Symmetry-based 3-D reconstruction from perspective images

Symmetry is an important geometric cue for 3-D reconstruction from perspective images. In this paper, we introduce a unified theoretical framework for extracting poses and structures of 2-D symmetric patterns in space from calibrated images. The framework uniformly encompasses all three fundamental types of symmetry, i.e., reflective, rotational, and translational, based on a systematic study of the homography groups in image induced by the symmetry groups in space. We claim that if a planar object admits rich enough symmetry, no 3-D geometric information is lost through perspective imaging.

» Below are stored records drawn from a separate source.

(** * State tracking for IRC nicks and channels

    A shallow embedding of the [irc] package's state-maintenance code:
    the [Channel], [Nick], [ChanMode], [NickMode] and [ChanPrivs]
    structs, the [Conn] methods that create and look up nicks and
    channels, the join/leave/rename/delete methods with their mutual
    cascade, and [ChanMode.String].

    Go pointers are indices into per-type arenas that only ever grow, so
    pointer equality is index equality and an object that is no longer
    referenced simply stays in its arena.  Go maps are [gmap]s. *)

From Stdlib Require Import DecimalString Ascii.
From stdpp Require Import gmap strings list fin_maps.

Local Open Scope string_scope.
Local Open Scope nat_scope.

(** ** Data model *)

(** A Go pointer: the index of the object in the arena of its type. *)
Abbreviation ptr := nat (only parsing).

(** [type ChanMode struct]; [Limit] is a Go [int], which the code only
    tests against zero and prints. *)
Record ChanMode := {
  Private : bool; Secret : bool; ProtectedTopic : bool;
  NoExternalMsg : bool; Moderated : bool;
  InviteOnly : bool; OperOnly : bool; SSLOnly : bool;
  Key : string;
  Limit : Z
}.

(** [type NickMode struct] *)
Record NickMode := {
  Invisible : bool; Oper : bool; WallOps : bool; HiddenHost : bool; SSL : bool
}.

(** [type ChanPrivs struct] *)
Record ChanPrivs := {
  Owner : bool; Admin : bool; Op : bool; HalfOp : bool; Voice : bool
}.

(** [new(ChanMode)], [new(NickMode)], [new(ChanPrivs)]: zero values. *)
Definition new_ChanMode : ChanMode :=
  {| Private := false; Secret := false; ProtectedTopic := false;
     NoExternalMsg := false; Moderated := false; InviteOnly := false;
     OperOnly := false; SSLOnly := false; Key := ""; Limit := 0 |}.

Definition new_NickMode : NickMode :=
  {| Invisible := false; Oper := false; WallOps := false;
     HiddenHost := false; SSL := false |}.

Definition new_ChanPrivs : ChanPrivs :=
  {| Owner := false; Admin := false; Op := false; HalfOp := false;
     Voice := false |}.

(** [type Channel struct].  [Nicks] is [map[*Nick]*ChanPrivs].  [Modes]
    points to a record allocated by [initialise] that nothing else in
    the package aliases, so it is stored in place.  The [conn] field is
    the one connection every object of a store belongs to. *)
Record Channel := {
  ch_Name : string;
  ch_Topic : string;
  ch_Modes : ChanMode;
  Nicks : gmap ptr ptr
}.

(** [type Nick struct].  [Channels] is [map[*Channel]*ChanPrivs]. *)
Record Nick := {
  n_Nick : string;
  n_Ident : string;
  n_Host : string;
  n_Name : string;
  n_Modes : NickMode;
  Channels : gmap ptr ptr
}.

(** ** Mode strings *)

(** [var ChanModeToString = map[string]string{...}] *)
Definition ChanModeToString : gmap string string :=
  list_to_map
    [("Private", "p"); ("Secret", "s"); ("ProtectedTopic", "t");
     ("NoExternalMsg", "n"); ("Moderated", "m"); ("InviteOnly", "i");
     ("OperOnly", "O"); ("SSLOnly", "z"); ("Key", "k"); ("Limit", "l")].

(** Indexing a Go [map[string]string]: the empty string when the key is
    missing. *)
Definition index_str (m : gmap string string) (k : string) : string :=
  default "" (m !! k).

(** What [reflect] hands out for a struct field. *)
Inductive Value :=
  | BoolValue (b : bool)
  | StringValue (s : string)
  | IntValue (i : Z).

(** The fields of a [ChanMode] by reflection: name and value, in the
    order of the struct declaration. *)
Definition ChanMode_fields (cm : ChanMode) : list (string * Value) :=
  [("Private", BoolValue (Private cm)); ("Secret", BoolValue (Secret cm));
   ("ProtectedTopic", BoolValue (ProtectedTopic cm));
   ("NoExternalMsg", BoolValue (NoExternalMsg cm));
   ("Moderated", BoolValue (Moderated cm));
   ("InviteOnly", BoolValue (InviteOnly cm));
   ("OperOnly", BoolValue (OperOnly cm)); ("SSLOnly", BoolValue (SSLOnly cm));
   ("Key", StringValue (Key cm)); ("Limit", IntValue (Limit cm))].

(** [fmt.Sprintf("%d", i)] *)
Definition Sprintf_d (i : Z) : string := NilZero.string_of_int (Z.to_int i).

(** The loop variables of [ChanMode.String]: [str] and the two slots of
    [a := make([]string, 2)]. *)
Record StringAcc := { str : string; a0 : string; a1 : string }.

(** One iteration of [for i := 0; i < v.NumField(); i++]. *)
Definition String_field (cm : ChanMode) (acc : StringAcc)
    (f : string * Value) : StringAcc :=
  match f.2 with
  | BoolValue b =>
      if b then
        {| str := str acc +:+ index_str ChanModeToString f.1;
           a0 := a0 acc; a1 := a1 acc |}
      else acc
  | StringValue s =>
      if bool_decide (s ≠ "") then
        {| str := str acc +:+ index_str ChanModeToString f.1;
           a0 := s; a1 := a1 acc |}
      else acc
  | IntValue i =>
      if bool_decide (i ≠ 0%Z) then
        {| str := str acc +:+ index_str ChanModeToString f.1;
           a0 := a0 acc; a1 := Sprintf_d (Limit cm) |}
      else acc
  end.

(** [func (cm *ChanMode) String() string] *)
Definition ChanMode_String (cm : ChanMode) : string :=
  let acc :=
    foldl (String_field cm) {| str := "+"; a0 := ""; a1 := "" |}
      (ChanMode_fields cm) in
  let str :=
    foldl (λ str s, if bool_decide (s ≠ "") then str +:+ " " +:+ s else str)
      (str acc) [a0 acc; a1 acc] in
  if bool_decide (str = "+") then "No modes set" else str.

(** The encoding as the specification words it: the letters of the set
    flags in table order, then the key, then the limit. *)
Definition flag (b : bool) (c : string) : string := if b then c else "".

Definition mode_letters (cm : ChanMode) : string :=
  flag (Private cm) "p" +:+ flag (Secret cm) "s" +:+
  flag (ProtectedTopic cm) "t" +:+ flag (NoExternalMsg cm) "n" +:+
  flag (Moderated cm) "m" +:+ flag (InviteOnly cm) "i" +:+
  flag (OperOnly cm) "O" +:+ flag (SSLOnly cm) "z" +:+
  flag (bool_decide (Key cm ≠ "")) "k" +:+
  flag (bool_decide (Limit cm ≠ 0%Z)) "l".

Definition mode_args (cm : ChanMode) : string :=
  (if bool_decide (Key cm ≠ "") then " " +:+ Key cm else "") +:+
  (if bool_decide (Limit cm ≠ 0%Z) then " " +:+ Sprintf_d (Limit cm) else "").

Definition no_modes (cm : ChanMode) : Prop :=
  Private cm = false ∧ Secret cm = false ∧ ProtectedTopic cm = false ∧
  NoExternalMsg cm = false ∧ Moderated cm = false ∧ InviteOnly cm = false ∧
  OperOnly cm = false ∧ SSLOnly cm = false ∧ Key cm = "" ∧ Limit cm = 0%Z.

Global Instance no_modes_dec cm : Decision (no_modes cm).
Proof. unfold no_modes. apply _. Defined.

Definition toModeString (cm : ChanMode) : string :=
  if bool_decide (no_modes cm) then "No modes set"
  else "+" +:+ mode_letters cm +:+ mode_args cm.

(** ** The store *)

(** Modelled from the spec: the [Conn] struct is declared in a file of
    the package that is not part of this development.  Of its fields the
    state-tracking code uses the nickname index [nicks], the channel
    index [chans], the local identity [Me] (nil until the connection is
    set up) and the warning sink behind [conn.error], kept here as the
    list [Err] of the messages sent so far.  The three arenas hold the
    objects that Go pointers refer to. *)
Record State := {
  nick_heap : list Nick;
  chan_heap : list Channel;
  priv_heap : list ChanPrivs;
  nicks : gmap string ptr;
  chans : gmap string ptr;
  Me : option ptr;
  Err : list string
}.

(** Outcome of a call: a new state, a nil-pointer dereference, or the
    evaluator running out of fuel. *)
Inductive result (A : Type) :=
  | Ok (a : A)
  | Panic
  | Timeout.
Arguments Ok {A} a.
Arguments Panic {A}.
Arguments Timeout {A}.

Definition bind {A B} (r : result A) (k : A → result B) : result B :=
  match r with
  | Ok a => k a
  | Panic => Panic
  | Timeout => Timeout
  end.

Notation "x ← r ; k" := (bind r (λ x, k))
  (at level 20, r at level 100, k at level 200, only parsing).

(** *** Field updates *)

Definition with_Nicks (m : gmap ptr ptr) (c : Channel) : Channel :=
  {| ch_Name := ch_Name c; ch_Topic := ch_Topic c; ch_Modes := ch_Modes c;
     Nicks := m |}.

Definition with_Channels (m : gmap ptr ptr) (n : Nick) : Nick :=
  {| n_Nick := n_Nick n; n_Ident := n_Ident n; n_Host := n_Host n;
     n_Name := n_Name n; n_Modes := n_Modes n; Channels := m |}.

Definition with_Nick (neu : string) (n : Nick) : Nick :=
  {| n_Nick := neu; n_Ident := n_Ident n; n_Host := n_Host n;
     n_Name := n_Name n; n_Modes := n_Modes n; Channels := Channels n |}.

Definition set_nick_heap (h : list Nick) (s : State) : State :=
  {| nick_heap := h; chan_heap := chan_heap s; priv_heap := priv_heap s;
     nicks := nicks s; chans := chans s; Me := Me s; Err := Err s |}.

Definition set_chan_heap (h : list Channel) (s : State) : State :=
  {| nick_heap := nick_heap s; chan_heap := h; priv_heap := priv_heap s;
     nicks := nicks s; chans := chans s; Me := Me s; Err := Err s |}.

Definition set_priv_heap (h : list ChanPrivs) (s : State) : State :=
  {| nick_heap := nick_heap s; chan_heap := chan_heap s; priv_heap := h;
     nicks := nicks s; chans := chans s; Me := Me s; Err := Err s |}.

Definition set_nicks (m : gmap string ptr) (s : State) : State :=
  {| nick_heap := nick_heap s; chan_heap := chan_heap s;
     priv_heap := priv_heap s; nicks := m; chans := chans s; Me := Me s;
     Err := Err s |}.

Definition set_chans (m : gmap string ptr) (s : State) : State :=
  {| nick_heap := nick_heap s; chan_heap := chan_heap s;
     priv_heap := priv_heap s; nicks := nicks s; chans := m; Me := Me s;
     Err := Err s |}.

Definition set_Me (me : option ptr) (s : State) : State :=
  {| nick_heap := nick_heap s; chan_heap := chan_heap s;
     priv_heap := priv_heap s; nicks := nicks s; chans := chans s; Me := me;
     Err := Err s |}.

(** [ch.Nicks = m] and [n.Channels = m] through the pointer. *)
Definition set_Nicks (ch : ptr) (m : gmap ptr ptr) (s : State) : State :=
  set_chan_heap (alter (with_Nicks m) ch (chan_heap s)) s.

Definition set_Channels (n : ptr) (m : gmap ptr ptr) (s : State) : State :=
  set_nick_heap (alter (with_Channels m) n (nick_heap s)) s.

(** Modelled from the spec: [conn.error] is defined with [Conn]; it
    formats a message and hands it to the warning sink, and returns
    nothing. *)
Definition error (msg : string) (s : State) : State :=
  {| nick_heap := nick_heap s; chan_heap := chan_heap s;
     priv_heap := priv_heap s; nicks := nicks s; chans := chans s; Me := Me s;
     Err := Err s ++ [msg] |}.

(** Reading through a pointer, for use in statements: the maps and the
    names of an object, empty for a pointer that refers to nothing. *)
Definition NicksOf (s : State) (ch : ptr) : gmap ptr ptr :=
  from_option Nicks ∅ (chan_heap s !! ch).

Definition ChannelsOf (s : State) (n : ptr) : gmap ptr ptr :=
  from_option Channels ∅ (nick_heap s !! n).

Definition NickName (s : State) (n : ptr) : option string :=
  n_Nick <$> nick_heap s !! n.

Definition ChanName (s : State) (ch : ptr) : option string :=
  ch_Name <$> chan_heap s !! ch.

(** *** Conn methods to create/look up nicks/channels *)

(** [func (conn *Conn) NewNick(nick, ident, name, host string) *Nick] *)
Definition NewNick (nick ident name host : string) (s : State) : State * ptr :=
  let n := length (nick_heap s) in
  let obj := {| n_Nick := nick; n_Ident := ident; n_Host := host;
                n_Name := name; n_Modes := new_NickMode; Channels := ∅ |} in
  (set_nicks (<[nick := n]> (nicks s)) (set_nick_heap (nick_heap s ++ [obj]) s),
   n).

(** [func (conn *Conn) GetNick(n string) *Nick] *)
Definition GetNick (n : string) (s : State) : option ptr := nicks s !! n.

(** [func (conn *Conn) NewChannel(c string) *Channel] *)
Definition NewChannel (c : string) (s : State) : State * ptr :=
  let ch := length (chan_heap s) in
  let obj := {| ch_Name := c; ch_Topic := ""; ch_Modes := new_ChanMode;
                Nicks := ∅ |} in
  (set_chans (<[c := ch]> (chans s)) (set_chan_heap (chan_heap s ++ [obj]) s),
   ch).

(** [func (conn *Conn) GetChannel(c string) *Channel] *)
Definition GetChannel (c : string) (s : State) : option ptr := chans s !! c.

(** The store of a connection before anything is tracked. *)
Definition empty_store : State :=
  {| nick_heap := []; chan_heap := []; priv_heap := []; nicks := ∅;
     chans := ∅; Me := None; Err := [] |}.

Based on two fundamental principles that utilize common spatial relations among symmetric objects, we have developed a prototype system which can automatically extract and segment multiple 2-D symmetric patterns present in a single perspective image. The result of such a segmentation is a hierarchy of new geometric primitives, called symmetry cells and complexes, whose 3-D structures and poses are fully recovered. Finally, we propose a new symmetry-based matching technique, which can effectively establish correspondences among the extracted symmetry cells across multiple images. We demonstrate the application of the proposed algorithms on image segmentation, matching, and 3-D reconstruction with extensive experimental results. The algorithms and systems are more accurate and easier to implement than existing point- or line-based methods.